Linear programming helps us find the optimal solution by minimizing a “cost function,” represented as c·x, where ‘c’ is a cost vector. In Factorio, a reasonable cost function could be power consumption or raw resource usage. Linear programming also inherently includes the constraint that x ≥ 0, which makes sense as we can’t have negative factories.
Therefore, the most accurate way to calculate optimal ratios in Factorio, especially for complex production chains like oil processing, is to use linear programming. This involves creating a linear program with the recipe matrix, desired production rates, and a cost vector, and then using specialized solvers to find the optimal solution.
Oil Processing Ratios: A Practical Example
The complexity of oil processing ratios highlights the power of linear programming. In vanilla Factorio, the oil processing sub-system has 8 recipes producing 4 outputs (solid fuel, heavy oil, light oil, and petroleum gas). Linear programming reveals that at any optimal solution “vertex,” only 4 of these 8 recipes will be actively used.

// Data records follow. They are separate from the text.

Record sched_rep (s : sched) (rq sq : list Z) : Prop := {
  rep_initialized : sc_initialized (s_core s) = true;
  rep_quantum : sc_quantum_ticks (s_core s) <> 0;
  rep_next_id : 2 <= sc_next_id (s_core s);
  rep_count : sc_task_count (s_core s) = Z.of_nat (length (reg s));
  rep_idle : sc_idle (s_core s) ∈ reg s;
  rep_current : sc_current (s_core s) ∈ reg s;
  rep_nodup : NoDup (reg s);
  rep_ids : forall p q, p ∈ reg s -> q ∈ reg s -> st_id (node s p) = st_id (node s q) -> p = q;
  rep_tasks : forall p, p ∈ reg s -> task_inv s p;
  (** a current task that is not running is about to be replaced *)
  rep_resched : is_running s (sc_current (s_core s)) = false -> sc_reschedule (s_core s) = true;
  rep_rq : chain s (sc_ready_head (s_core s)) rq;
  rep_tail : sc_ready_tail (s_core s) = default NULL (last rq);
  rep_ready : forall p, p ∈ rq <-> p ∈ reg s /\ is_ready s p = true;
  rep_sq : chain s (sc_sleep_head (s_core s)) sq;
  rep_sleeping : forall p, p ∈ sq <-> p ∈ reg s /\ is_sleeping s p = true;
  rep_sorted : StronglySorted (fun p q => st_wake_tick (node s p) <= st_wake_tick (node s q)) sq
}.

Lemma state_eqb_true a b : state_eqb a b = true <-> a = b.
Proof. apply bool_decide_eq_true. Qed.

Lemma state_eqb_refl a : state_eqb a a = true.
Proof. by apply state_eqb_true. Qed.

Lemma task_inv_reflect s p :
  task_fields_ok self s p && task_role_ok s p && task_state_ok s p = true <-> task_inv s p.
Proof.
  unfold task_fields_ok, task_role_ok, task_state_ok.
  rewrite !andb_true_iff, orb_true_iff, !Z.eqb_eq, Z.ltb_lt, Z.leb_le. split.
  - intros [[[[[[? ?] He] ?] Hp] Hrole] Hst]. constructor; try done.
    + intros Hne. by destruct Hp.
    + intros Hi. destruct (Z.eqb_spec p (sc_idle (s_core s))); [|done].
      rewrite !andb_true_iff, !Z.eqb_eq, state_eqb_true in Hrole. tauto.
    + intros Hi. destruct (Z.eqb_spec p (sc_idle (s_core s))); [done|].
      by apply negb_true_iff, Z.eqb_neq in Hrole.
    + destruct (st_state (node s p)); rewrite ?andb_true_iff, ?Z.eqb_eq, ?Z.ltb_lt in Hst; try tauto.
      done.
  - intros [? ? ? Hp Hi Hn Hst]. split; [split; [split; [split; [split|]|]|]|]; try done; try lia.
    + by destruct (st_state (node s p)).
    + destruct (Z.eqb_spec p (sc_idle (s_core s))) as [E|E].
      * rewrite !andb_true_iff, !Z.eqb_eq, state_eqb_true. specialize (Hi E). tauto.
      * apply negb_true_iff, Z.eqb_neq. by apply Hn.
    + destruct (st_state (node s p)); rewrite ?andb_true_iff, ?Z.eqb_eq, ?Z.ltb_lt; tauto.
Qed.

(** ** What the registry loop decides *)

Definition regs (l : list Z) : list Z := filter (fun p => p <> NULL) l.

Record tasks_ok (s : sched) (seen rest : list Z) : Prop := {
  tk_inv : forall p, p ∈ regs rest -> task_inv s p;
  tk_nodup : NoDup (regs rest);
  tk_ids : forall p q, p ∈ regs rest -> q ∈ regs rest ->
    st_id (node s p) = st_id (node s q) -> p = q;
  tk_seen : forall p q, p ∈ regs rest -> q ∈ regs seen ->
    q <> p /\ st_id (node s q) <> st_id (node s p)
}.

Lemma regs_cons p l : regs (p :: l) = if decide (p = NULL) then regs l else p :: regs l.
Proof. unfold regs. rewrite filter_cons. repeat case_decide; tauto. Qed.

Lemma elem_of_regs p l : p ∈ regs l <-> p <> NULL /\ p ∈ l.
Proof. unfold regs. by rewrite list_elem_of_filter. Qed.

Lemma seen_check s seen p :
  existsb (fun q => negb (q =? NULL) && ((q =? p) || (st_id (node s q) =? st_id (node s p)))) seen
    = false <->
  forall q, q ∈ regs seen -> q <> p /\ st_id (node s q) <> st_id (node s p).
Proof.
  rewrite <- not_true_iff_false, existsb_exists. split.
  - intros H q [Hq Hin]%elem_of_regs. split; intros E; apply H; exists q;
      rewrite <- list_elem_of_In; (split; [done|]); lia.
  - intros H (q & Hin%list_elem_of_In & Hb). rewrite andb_true_iff, orb_true_iff in Hb.
    destruct (H q ltac:(apply elem_of_regs; split; [lia|done])). lia.
Qed.

Lemma tasks_ok_cons s seen p rest : p <> NULL ->
  tasks_ok s seen (p :: rest) <->
  task_inv s p /\ (forall q, q ∈ regs seen -> q <> p /\ st_id (node s q) <> st_id (node s p)) /\
  tasks_ok s (seen ++ [p]) rest.
Proof.
  intros Hp. assert (forall q, q ∈ regs (p :: rest) <-> q = p \/ q ∈ regs rest) as He.
  { intros q. rewrite regs_cons, decide_False by done. apply elem_of_cons. }
  assert (forall q, q ∈ regs (seen ++ [p]) <-> q ∈ regs seen \/ q = p) as Hs.
  { intros q. rewrite !elem_of_regs, elem_of_app, list_elem_of_singleton. naive_solver. }
  split.
  - intros [Hi Hn Hid Hse]. rewrite regs_cons, decide_False in Hn by done.
    inversion Hn as [|? ? Hn1 Hn2]; subst. split_and!.
    + apply Hi, He. by left.
    + intros q Hq. apply Hse; [apply He; by left|done].
    + constructor; [intros; apply Hi, He; by right|done|intros; apply Hid; [apply He; by right..|done]|].
      intros q r Hq [Hr| ->]%Hs; [apply Hse; [apply He; by right|done]|].
      assert (q <> p) by congruence. split; [done|]. intros E.
      apply Hid in E; [done|apply He; by left|apply He; by right].
  - intros (Hi & Hse & [Hi' Hn Hid Hse']). constructor.
    + intros q [->|Hq]%He; [done|by apply Hi'].
    + rewrite regs_cons, decide_False by done. constructor; [|done].
      intros Hin. destruct (Hse' p p Hin ltac:(apply Hs; by right)). done.
    + intros q r [->|Hq]%He [->|Hr]%He E; [done| | |by apply Hid].
      * destruct (Hse' r p Hr ltac:(apply Hs; by right)). congruence.
      * destruct (Hse' q p Hq ltac:(apply Hs; by right)). congruence.
    + intros q r [->|Hq]%He Hr; [by apply Hse|]. apply Hse'; [done|]. apply Hs. by left.
Qed.

Lemma tasks_ok_null s seen rest : tasks_ok s seen (NULL :: rest) <-> tasks_ok s (seen ++ [NULL]) rest.
Proof.
  assert (regs (seen ++ [NULL]) = regs seen) as Hs.
  { unfold regs. rewrite filter_app, filter_cons_False by tauto. by rewrite filter_nil, app_nil_r. }
  assert (regs (NULL :: rest) = regs rest) as Hn by (by rewrite regs_cons, decide_True).
  split; intros [H1 H2 H3 H4]; constructor; rewrite ?Hn, ?Hs in *; done.
Qed.

Lemma quad_eq (a b c d a' b' c' d' : Z) : a = a' -> b = b' -> c = c' -> d = d' ->
  (a, b, c, d) = (a', b', c', d').
Proof. congruence. Qed.

Lemma tasks_ok_nil s seen : tasks_ok s seen [].
Proof.
  assert (forall p, ~ p ∈ regs []) as H by (intros p [_ ?%elem_of_nil]%elem_of_regs; done).
  constructor; try (intros p Hp; by destruct (H p)); try (intros p q Hp; by destruct (H p)).
  constructor.
Qed.

Lemma validate_tasks_sound s rest : forall seen c r sl ru res,
  validate_tasks self s seen rest c r sl ru = Some res ->
  tasks_ok s seen rest /\
  res = (c + Z.of_nat (length (regs rest)), r + count_if (is_ready s) (regs rest),
         sl + count_if (is_sleeping s) (regs rest), ru + count_if (is_running s) (regs rest)).
Proof.
  induction rest as [|p rest IH]; intros seen c r sl ru res; simpl.
  { intros [= <-]. split; [apply tasks_ok_nil|].
    by rewrite !Z.add_0_r. }
  destruct (Z.eqb_spec p NULL) as [->|Hp].
  { intros H. apply IH in H. rewrite regs_cons, decide_True, tasks_ok_null by done. done. }
  destruct (task_fields_ok self s p) eqn:E1; cbn [negb]; [|done].
  destruct (existsb _ seen) eqn:E2; [done|].
  destruct (task_role_ok s p) eqn:E3; cbn [negb]; [|done].
  destruct (task_state_ok s p) eqn:E4; cbn [negb]; [|done]. intros H.
  apply IH in H as [Hok ->]. rewrite regs_cons, decide_False by done. split.
  - apply tasks_ok_cons; [done|]. split_and!; [|by apply seen_check|done].
    apply task_inv_reflect. by rewrite E1, E3, E4.
  - simpl. unfold is_ready, is_sleeping, is_running.
    repeat match goal with |- context [if ?b then _ else _] => destruct b end; apply quad_eq; lia.
Qed.

Lemma validate_tasks_complete s rest : forall seen c r sl ru,
  tasks_ok s seen rest ->
  validate_tasks self s seen rest c r sl ru =
    Some (c + Z.of_nat (length (regs rest)), r + count_if (is_ready s) (regs rest),
          sl + count_if (is_sleeping s) (regs rest), ru + count_if (is_running s) (regs rest)).
Proof.
  induction rest as [|p rest IH]; intros seen c r sl ru Hok; simpl.
  { by rewrite !Z.add_0_r. }
  destruct (Z.eqb_spec p NULL) as [->|Hp].
  { apply tasks_ok_null in Hok. rewrite IH by done. by rewrite regs_cons, decide_True. }
  apply tasks_ok_cons in Hok as (Hinv & Hseen & Hok); [|done].
  apply task_inv_reflect in Hinv. rewrite !andb_true_iff in Hinv. destruct Hinv as [[-> ->] ->].
  apply seen_check in Hseen. rewrite Hseen. cbn [negb].
  rewrite IH by done. rewrite regs_cons, decide_False by done. simpl.
  unfold is_ready, is_sleeping, is_running.
  repeat match goal with |- context [if ?b then _ else _] => destruct b end; f_equal; apply quad_eq; lia.
Qed.

(** ** What the queue walks decide *)

Lemma validate_ready_sound s : sched_typed s -> forall n h last0 t l,
  validate_ready s n h last0 = Some (t, l) -> t = NULL ->
  exists rq, chain s h rq /\ length rq = n /\ l = default last0 (last rq) /\
    forall p, p ∈ rq -> p ∈ reg s /\ is_ready s p = true.
Proof.
  intros Hty. induction n as [|n IH]; intros h last0 t l; simpl.
  { intros [= -> ->] ->. exists []. split_and!; try done. by intros p ?%elem_of_nil. }
  destruct (registered _ h) eqn:Er; cbn [negb orb]; [|done].
  apply registered_reg in Er; [|done].
  destruct (Z.eqb_spec h (sc_idle (s_core s))) as [|Hi]; cbn [orb]; [done|].
  destruct (state_eqb _ _) eqn:Es; cbn [negb]; [|done]. intros H Ht.
  destruct (IH _ _ _ _ H Ht) as (rq & Hc & Hl & Hlast & Hall). exists (h :: rq). split_and!.
  - simpl. apply elem_of_reg in Er as [? _]. done.
  - simpl. lia.
  - rewrite Hlast. destruct rq; [done|]. rewrite last_cons_cons.
    destruct (last (z :: rq)) eqn:E; [done|]. by apply last_None in E.
  - intros p [->|Hp]%elem_of_cons; [|by apply Hall]. split; [done|]. unfold is_ready.
    rewrite Es. by apply negb_true_iff, Z.eqb_neq.
Qed.

Lemma validate_ready_complete s rq : sched_typed s -> forall h last0,
  chain s h rq -> (forall p, p ∈ rq -> p ∈ reg s /\ is_ready s p = true) ->
  validate_ready s (length rq) h last0 = Some (NULL, default last0 (last rq)).
Proof.
  intros Hty. induction rq as [|p rq IH]; intros h last0 Hc Hall; simpl in *.
  { by rewrite Hc. }
  destruct Hc as (-> & Hp & Hc). destruct (Hall p ltac:(by left)) as [Hr Hrd].
  unfold is_ready in Hrd. apply andb_true_iff in Hrd as [-> Hi%negb_true_iff].
  apply registered_reg in Hr; [|done]. rewrite Hr, Hi. cbn [negb orb].
  rewrite IH; [|done|intros q Hq; apply Hall; by right].
  destruct rq as [|q rq]; [done|]. rewrite last_cons_cons.
  destruct (last (q :: rq)) eqn:E; [done|]. by apply last_None in E.
Qed.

Considering that producing solid fuel requires one recipe and basic oil refining is essential, this limitation implies choices. You might prioritize cracking both heavy and light oil (using two cracking recipes) while converting only one oil type to solid fuel. Alternatively, you might choose to convert multiple oil types to solid fuel and forgo cracking some oil types depending on your needs and resource balance.
Conclusion: Ratios are Key to Factorio Mastery
Understanding and applying ratios is fundamental to efficient factory design in Factorio. From simple science production to complex oil processing, grasping these mathematical relationships allows you to optimize resource utilization, scale production effectively, and ultimately, achieve greater automation and factory efficiency. While manual calculations can become complex, especially for advanced recipes, tools and calculators leverage these underlying principles to simplify ratio planning and empower you to build truly optimized Factorio factories.